What the Fix Actually Changed

The edit to benchmark.sh inserted a new code block between the daemon restart section and the batch benchmark invocation. The script already had retry logic for the initial warmup (the one with reduced partition workers); the post-restart warmup extended the same pattern to the post-restart phase. The flow became:

  1. Start daemon with partition_workers=2 (or detected safe value)
  2. Run warmup proof → generate PCE cache
  3. Restart daemon with full partition_workers
  4. NEW: Run post-restart warmup proof with full workers → compile GPU kernels
  5. Run batch benchmark (12 proofs, timed) The edit was validated with bash -n syntax checking ([msg 1178]), the Docker image was rebuilt and pushed to Docker Hub ([msg 1179]), and a new Czechia instance was created with the updated image ([msg 1180]).

Why the Fix Ultimately Failed

The chunk summary reveals that the post-restart warmup did not solve the problem. A new Czechia instance "crashed with a bench_rate of 0, likely due to an OOM crash during the post-restart warmup or batch benchmark." This suggests that the assistant's assumption about OOM safety was incorrect: running a single proof with full partition workers on a machine with limited RAM could still trigger an out-of-memory kill, especially if the kernel compilation itself required additional memory.
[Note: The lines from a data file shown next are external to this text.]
(* ===== verification/ExternalIdentity.v ===== *)
(** * External identities

    Core/ExternalIdentity/resolver.go: the immutable table that maps an identity
    observed by an authenticated Gateway (instance, platform, subject) to a
    Core-owned principal and its authority class.  The claims a platform event
    carries are part of what is presented and are never read.  The maps of the
    resolver are the maps of the source; a context that is already done is a
    case of its own. *)
From S2P Require Import Prelude GoStrings.
From stdpp Require Import options.

Definition AuthorityParticipant := "participant".
Definition AuthorityOwner := "owner".
Definition AuthorityPeer := "peer".

Inductive identity_error :=
| ErrInvalidMapping | ErrInvalidIdentity | ErrUnmapped | ContextDone.

#[global] Instance identity_error_eq_dec : EqDecision identity_error.
Proof. solve_decision. Defined.

Record Identity := { i_GatewayInstanceID : string; i_Platform : string; i_SubjectID : string }.

Record PresentedIdentity := { p_Identity : Identity; p_Claims : gmap string string }.

Record Principal := { pr_ID : string; pr_Authority : string }.

#[global] Instance Principal_eq_dec : EqDecision Principal.
Proof. solve_decision. Defined.

Record Mapping := { mp_Identity : Identity; mp_Principal : Principal }.

(** [identityKey]: gateway, platform and subject. *)
Abbreviation identityKey := (string * string * string)%type (only parsing).

Record MemoryResolver := {
  mr_mappings : gmap identityKey Principal;
  mr_principals : gmap string Principal;
}.

Definition validatedKey (i : Identity) : res identity_error identityKey :=
  let gateway := TrimSpace (i_GatewayInstanceID i) in
  let platform := TrimSpace (i_Platform i) in
  let subject := TrimSpace (i_SubjectID i) in
  refuse empty_str gateway || empty_str platform || empty_str subject with ErrInvalidIdentity;
  Ok (gateway, platform, subject).

Definition validPrincipal (p : Principal) : bool :=
  negb (blank (pr_ID p)) &&
  (same_str (pr_Authority p) AuthorityParticipant || same_str (pr_Authority p) AuthorityOwner ||
   same_str (pr_Authority p) AuthorityPeer).

(** The loop over the configured mappings. *)
Fixpoint add_mappings (resolved : gmap identityKey Principal) (authorities : gmap string string)
    (mappings : list Mapping) : res identity_error (gmap identityKey Principal * gmap string string) :=
  match mappings with
  | [] => Ok (resolved, authorities)
  | m :: rest =>
      match validatedKey (mp_Identity m) with
      | Err _ => Err ErrInvalidMapping
      | Ok key =>
          refuse negb (validPrincipal (mp_Principal m)) with ErrInvalidMapping;
          refuse bool_decide (is_Some (resolved !! key)) with ErrInvalidMapping;
          let p := {| pr_ID := TrimSpace (pr_ID (mp_Principal m)); pr_Authority := pr_Authority (mp_Principal m) |} in
          refuse match authorities !! pr_ID p with Some a => negb (same_str a (pr_Authority p)) | None => false end
            with ErrInvalidMapping;
          add_mappings (<[key := p]> resolved) (<[pr_ID p := pr_Authority p]> authorities) rest
      end
  end.

Definition NewMemoryResolver (mappings : list Mapping) : res identity_error MemoryResolver :=
  try r <- add_mappings ∅ ∅ mappings;
  Ok {| mr_mappings := fst r;
        mr_principals := map_imap (fun id authority => Some {| pr_ID := id; pr_Authority := authority |}) (snd r) |}.

Definition LookupPrincipal (r : MemoryResolver) (done : bool) (id : string) : res identity_error Principal :=
  refuse done with ContextDone;
  refuse blank id with ErrInvalidIdentity;
  match mr_principals r !! TrimSpace id with
  | None => Err ErrUnmapped
  | Some p => Ok p
  end.

Definition Resolve (r : MemoryResolver) (done : bool) (presented : PresentedIdentity) : res identity_error Principal :=
  refuse done with ContextDone;
  try key <- validatedKey (p_Identity presented);
  match mr_mappings r !! key with
  | None => Err ErrUnmapped
  | Some p => Ok p
  end.

Record PrincipalRecord := { rec_Principal : Principal; rec_Identities : list Identity }.

Definition identity_before (a b : Identity) : Prop :=
  if same_str (i_Platform a) (i_Platform b) then
    if same_str (i_GatewayInstanceID a) (i_GatewayInstanceID b) then str_le (i_SubjectID a) (i_SubjectID b)
    else str_lt (i_GatewayInstanceID a) (i_GatewayInstanceID b) = true
  else str_lt (i_Platform a) (i_Platform b) = true.

#[global] Instance identity_before_dec : RelDecision identity_before.
Proof. intros a b. unfold identity_before. repeat case_match; apply _. Defined.

Definition record_before (a b : PrincipalRecord) : Prop := str_le (pr_ID (rec_Principal a)) (pr_ID (rec_Principal b)).

#[global] Instance record_before_dec : RelDecision record_before.
Proof. intros a b. unfold record_before. apply _. Defined.

(** The identities the second loop files under a principal. *)
Definition identities_of (r : MemoryResolver) (id : string) : list Identity :=
  omap (fun e : identityKey * Principal =>
    let '((g, p, s), principal) := e in
    if same_str (pr_ID principal) id then Some {| i_GatewayInstanceID := g; i_Platform := p; i_SubjectID := s |}
    else None) (map_to_list (mr_mappings r)).

Definition ListPrincipals (r : MemoryResolver) (done : bool) : res identity_error (list PrincipalRecord) :=
  refuse done with ContextDone;
  Ok (merge_sort record_before
    ((fun e : string * Principal =>
        {| rec_Principal := snd e; rec_Identities := merge_sort identity_before (identities_of r (fst e)) |})
      <$> map_to_list (mr_principals r))).

(** ** What the table promises *)

(** Every mapped principal is listed under its own id with a known authority. *)
Record resolver_ok (r : MemoryResolver) : Prop := {
  ro_listed : forall key p, mr_mappings r !! key = Some p -> mr_principals r !! pr_ID p = Some p;
  ro_named : forall id p, mr_principals r !! id = Some p -> pr_ID p = id;
  ro_used : forall id p, mr_principals r !! id = Some p -> exists key, mr_mappings r !! key = Some p;
}.

(** The configured mapping an entry of the table comes from. *)
Definition maps_to (m : Mapping) (key : identityKey) (p : Principal) : Prop :=
  validatedKey (mp_Identity m) = Ok key /\ validPrincipal (mp_Principal m) = true /\
  p = {| pr_ID := TrimSpace (pr_ID (mp_Principal m)); pr_Authority := pr_Authority (mp_Principal m) |}.

Lemma add_mappings_inv ms : forall res0 auth0 res1 auth1,
  add_mappings res0 auth0 ms = Ok (res1, auth1) ->
  (forall key p, res0 !! key = Some p -> auth0 !! pr_ID p = Some (pr_Authority p)) ->
  (forall id a, auth0 !! id = Some a -> exists key, res0 !! key = Some {| pr_ID := id; pr_Authority := a |}) ->
  (forall key p, res1 !! key = Some p <-> res0 !! key = Some p \/ exists m, m ∈ ms /\ maps_to m key p) /\
  (forall key p, res1 !! key = Some p -> auth1 !! pr_ID p = Some (pr_Authority p)) /\
  (forall id a, auth1 !! id = Some a -> exists key, res1 !! key = Some {| pr_ID := id; pr_Authority := a |}).
Proof.
  induction ms as [|m ms IH]; intros res0 auth0 res1 auth1; simpl.
  { intros [= <- <-] H1 H2. split_and!; [|done..]. intros key p. split; [by left|].
    intros [?|(m & Hm & _)]; [done|]. by apply not_elem_of_nil in Hm. }
  destruct (validatedKey (mp_Identity m)) as [key|] eqn:Ek; [|done].
  destruct (validPrincipal (mp_Principal m)) eqn:Ev; [|done]. cbn [negb].
  destruct (bool_decide _) eqn:Ed; [done|]. bool_props. apply eq_None_not_Some in Ed.
  set (p := {| pr_ID := TrimSpace (pr_ID (mp_Principal m)); pr_Authority := pr_Authority (mp_Principal m) |}).
  assert (Hm : maps_to m key p) by done.
  destruct (match auth0 !! pr_ID p with Some a => _ | None => _ end) eqn:Ea; [done|].
  intros Hadd H1 H2. apply IH in Hadd as (Hiff & Ha & Hb).
  - split_and!; [|done..]. intros key' p'. rewrite Hiff, lookup_insert_Some. setoid_rewrite elem_of_cons. split.
    + intros [[[-> <-]|[_ ?]]|(m' & ? & ?)]; [right; by exists m; auto|by left|right; by exists m'; auto].
    + intros [Hin|(m' & [->|?] & Hm')]; [|destruct Hm as (Hk1 & _ & Hp1), Hm' as (Hk2 & _ & Hp2)|right; by exists m'].
      * left. right. split; [congruence|done].
      * left. left. split; congruence.
  - intros key' p' [[-> <-]|[Hne Hin]]%lookup_insert_Some; [by rewrite lookup_insert_eq|].
    specialize (H1 _ _ Hin). destruct (decide (pr_ID p = pr_ID p')) as [He|He].
    + rewrite <- He in H1 |- *. rewrite lookup_insert_eq. rewrite H1 in Ea.
      apply negb_false_iff, same_str_true in Ea. congruence.
    + by rewrite lookup_insert_ne.
  - intros id a [[<- <-]|[Hne Hin]]%lookup_insert_Some.
    + exists key. rewrite lookup_insert_eq. reflexivity.
    + destruct (H2 _ _ Hin) as (key' & Hk'). exists key'. rewrite lookup_insert_ne; [done|]. congruence.
Qed.

Lemma NewMemoryResolver_ok ms r :
  NewMemoryResolver ms = Ok r ->
  resolver_ok r /\ forall key p, mr_mappings r !! key = Some p <-> exists m, m ∈ ms /\ maps_to m key p.
Proof.
  unfold NewMemoryResolver. destruct (add_mappings ∅ ∅ ms) as [[res1 auth1]|] eqn:E; simpl; [|done]. intros [= <-].
  apply add_mappings_inv in E as (Hiff & Ha & Hb); [|intros ? ?; by rewrite lookup_empty..]. simpl. split.
  - constructor; simpl.
    + intros key p Hp. rewrite map_lookup_imap, (Ha _ _ Hp). by destruct p.
    + intros id p. rewrite map_lookup_imap. destruct (auth1 !! id); simpl; by intros [= <-].
    + intros id p. rewrite map_lookup_imap. destruct (auth1 !! id) as [a|] eqn:E; simpl; [|done]. intros [= <-].
      apply (Hb _ _ E).
  - intros key p. rewrite Hiff, lookup_empty. naive_solver.
Qed.

Lemma maps_to_trimmed m key p : maps_to m key p -> TrimSpace (pr_ID p) = pr_ID p /\ blank (pr_ID p) = false.
Proof.
  intros (_ & Hv & ->). simpl. rewrite TrimSpace_idem, blank_trim. split; [done|].
  unfold validPrincipal in Hv. apply andb_true_iff in Hv as [Hb%negb_true_iff _]. done.
Qed.

(** Resolution depends on the presented tuple alone, never on claims; it answers
    with exactly what the configuration maps the tuple to; and the reverse
    look-up agrees with it. *)
Theorem identity_from_configuration ms r presented p :
  NewMemoryResolver ms = Ok r ->
  (Resolve r false presented = Ok p <->
     exists m key, m ∈ ms /\ maps_to m key p /\ validatedKey (p_Identity presented) = Ok key) /\
  (Resolve r false presented = Ok p -> LookupPrincipal r false (pr_ID p) = Ok p).
Proof.
  intros [[Hl Hn _] Hiff]%NewMemoryResolver_ok. unfold Resolve, LookupPrincipal. simpl.
  destruct (validatedKey (p_Identity presented)) as [key|]; simpl; [|by split; [split; [|intros (? & ? & _ & _ & ?)]|]].
  destruct (mr_mappings r !! key) as [p'|] eqn:E.
  - split.
    + split; [intros [= <-]; apply Hiff in E as (m & ? & ?); by exists m, key|].
      intros (m & key' & Hm & Hmt & [= <-]). f_equal. apply Some_inj. rewrite <- E. apply Hiff. by exists m.
    + intros [= <-]. apply Hiff in E as Hm. destruct Hm as (m & _ & [Ht Hb]%maps_to_trimmed).
      by rewrite Hb, Ht, (Hl _ _ E).
  - split; [|done]. split; [done|]. intros (m & key' & Hm & Hmt & [= <-]).
    rewrite (proj2 (Hiff key p)) in E by eauto. done.
Qed.

(** The principals of the table are those that configured mappings name. *)
Lemma LookupPrincipal_configured ms r id p :
  NewMemoryResolver ms = Ok r -> LookupPrincipal r false id = Ok p ->
  pr_ID p = TrimSpace id /\ exists m key, m ∈ ms /\ maps_to m key p.
Proof.
  intros [[Hl Hn Hu] Hiff]%NewMemoryResolver_ok. unfold LookupPrincipal. simpl.
  destruct (blank id); [done|]. destruct (mr_principals r !! TrimSpace id) as [p'|] eqn:E; [|done]. intros [= <-].
  split; [by apply Hn|]. destruct (Hu _ _ E) as (key & Hk). apply Hiff in Hk as (m & ? & ?). by exists m, key.
Qed.

(** Nobody resolves to more than one authority. *)
Lemma one_authority ms r id p p' :
  NewMemoryResolver ms = Ok r -> LookupPrincipal r false id = Ok p ->
  (exists m key, m ∈ ms /\ maps_to m key p' /\ pr_ID p' = pr_ID p) -> p' = p.
Proof.
  intros Hr Hp (m & key & Hm & Hmt & He). pose proof Hr as [[Hl Hn _] Hiff]%NewMemoryResolver_ok.
  destruct (LookupPrincipal_configured _ _ _ _ Hr Hp) as (Hid & m' & key' & Hm' & Hmt').
  assert (H1 : mr_principals r !! pr_ID p' = Some p') by (apply (Hl key), Hiff; by exists m).
  assert (H2 : mr_principals r !! pr_ID p = Some p) by (apply (Hl key'), Hiff; by exists m'). congruence.
Qed.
More broadly, the post-restart warmup was a tactical patch on a system that was revealing deeper unreliability. The Belgium instance with 2 TB RAM and 2× A40 GPUs achieved only 35.9 proofs/hour—below the 50 proofs/hour minimum—while a single RTX 4090 had previously achieved 41.32 proofs/hour. Hardware specs were not predicting real-world performance, and the workaround approach was reaching its limits.

The Strategic Pivot

The failure of the post-restart warmup fix, combined with the persistent unreliability of hardcoded thresholds, triggered a fundamental strategic shift in the session. The assistant abandoned the approach of tuning constants and workarounds and instead began building a data-driven experimental system: a host_perf database table to track benchmark results per host, an API to search Vast.ai offers filtered by GPU/RAM/price while overlaying known host performance, a deploy endpoint, and foundational UI code. The minimum proofs/hour rate was made configurable. The system would learn which hardware configurations actually worked, rather than relying on assumptions.

Conclusion

Message [msg 1177] is a perfect case study of workaround-driven engineering in distributed systems. It was born from a careful diagnosis of a gRPC timeout failure, shaped by the constraints of a system where the root cause (a baked-in timeout in a Rust library) was not easily addressable, and executed with the pragmatic goal of getting the benchmark pipeline working. Its failure revealed the limits of the workaround approach and catalyzed a more fundamental shift toward data-driven hardware discovery. The message itself is brief—a single sentence of intent followed by an edit confirmation—but the reasoning it encodes spans dozens of preceding messages of investigation, diagnosis, and constraint discovery. It is a moment where engineering judgment, constrained by time and architecture, chose the expedient path, and where the failure of that choice opened the door to a better system design.